> HOW TO COMPLETE THIS TASK
The entries below contain a line with "([np.log 0 = -inf], [x" and a line with "[result]. *)". Quote exactly those two lines and all lines between them.

> DATA RECORDS
(** * Occupancy grid generation: ray casting, inverse sensor model, log-odds fusion

    A shallow embedding of the notebook [occupancy_grid_generation.ipynb]:
    [get_ranges] (the range scanner), [inverse_scanner] (the inverse sensor
    model), the log-odds update of the main simulation loop, the motion of
    the robot and the loop as a whole, and the construction of the map.

    Numbers.  The notebook computes in IEEE doubles.  Here a finite double is
    an exact real of [R]: rounding and signed zeros are outside the model.
    The special values that numpy produces without an exception
    ([np.log 0 = -inf], [x / 0 = inf], [inf / inf = nan], and the overflow of
    [np.exp] to [inf] above the largest double) are kept, in the type [xreal]
    used by the fusion arithmetic.  Of the overflows only that of [np.exp]
    is modelled, the one the loop reaches: a log-odds moves by at most
    [ln (7 / 3)] per iteration, and [exp] of it passes the largest double
    after 838 iterations on one side.

    Exceptions.  Python exceptions are values of [exn] in the monad
    [result]. *)

From Stdlib Require Import Reals Lra Lia ZArith.
From stdpp Require Import base decidable option list.

Local Open Scope R_scope.

(** ** Exceptions *)

(** [ValueError] and [IndexError] are the two exceptions numpy raises in the
    modelled code.  [InvalidConfiguration] is the condition named by the
    specification; no statement of the notebook raises it. *)
Inductive exn : Set :=
| ValueError
| IndexError
| InvalidConfiguration.

Inductive result (A : Type) : Type :=
| Ok (a : A)
| Raise (e : exn).
Arguments Ok {A} a.
Arguments Raise {A} e.

#[global] Instance result_ret : MRet result := fun _ a => Ok a.
#[global] Instance result_bind : MBind result := fun _ _ f r =>
  match r with
  | Ok a => f a
  | Raise e => Raise e
  end.

Definition is_ok {A} (r : result A) : Prop := ∃ a, r = Ok a.

(** A [for] loop over the list [l] threading the loop state [s]; an
    exception leaves the loop. *)
Fixpoint for_each {A S : Type} (f : S → A → result S) (s : S) (l : list A)
  : result S :=
  match l with
  | [] => Ok s
  | a :: l' => s' ← f s a; for_each f s' l'
  end.

(** ** Real-number primitives *)

#[global] Instance Rlt_decision : RelDecision Rlt := Rlt_dec.
#[global] Instance Rle_decision : RelDecision Rle := Rle_dec.
#[global] Instance Rgt_decision : RelDecision Rgt := Rgt_dec.
#[global] Instance Rge_decision : RelDecision Rge := Rge_dec.
#[global] Instance Req_decision : EqDecision R := Req_dec_T.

> SOLUTION FOR THIS PROBLEM
    ([np.log 0 = -inf], [x / 0 = inf], [inf / inf = nan], and the overflow of
    [np.exp] to [inf] above the largest double) are kept, in the type [xreal]
    used by the fusion arithmetic.  Of the overflows only that of [np.exp]
    is modelled, the one the loop reaches: a log-odds moves by at most
    [ln (7 / 3)] per iteration, and [exp] of it passes the largest double
    after 838 iterations on one side.

    Exceptions.  Python exceptions are values of [exn] in the monad
    [result]. *)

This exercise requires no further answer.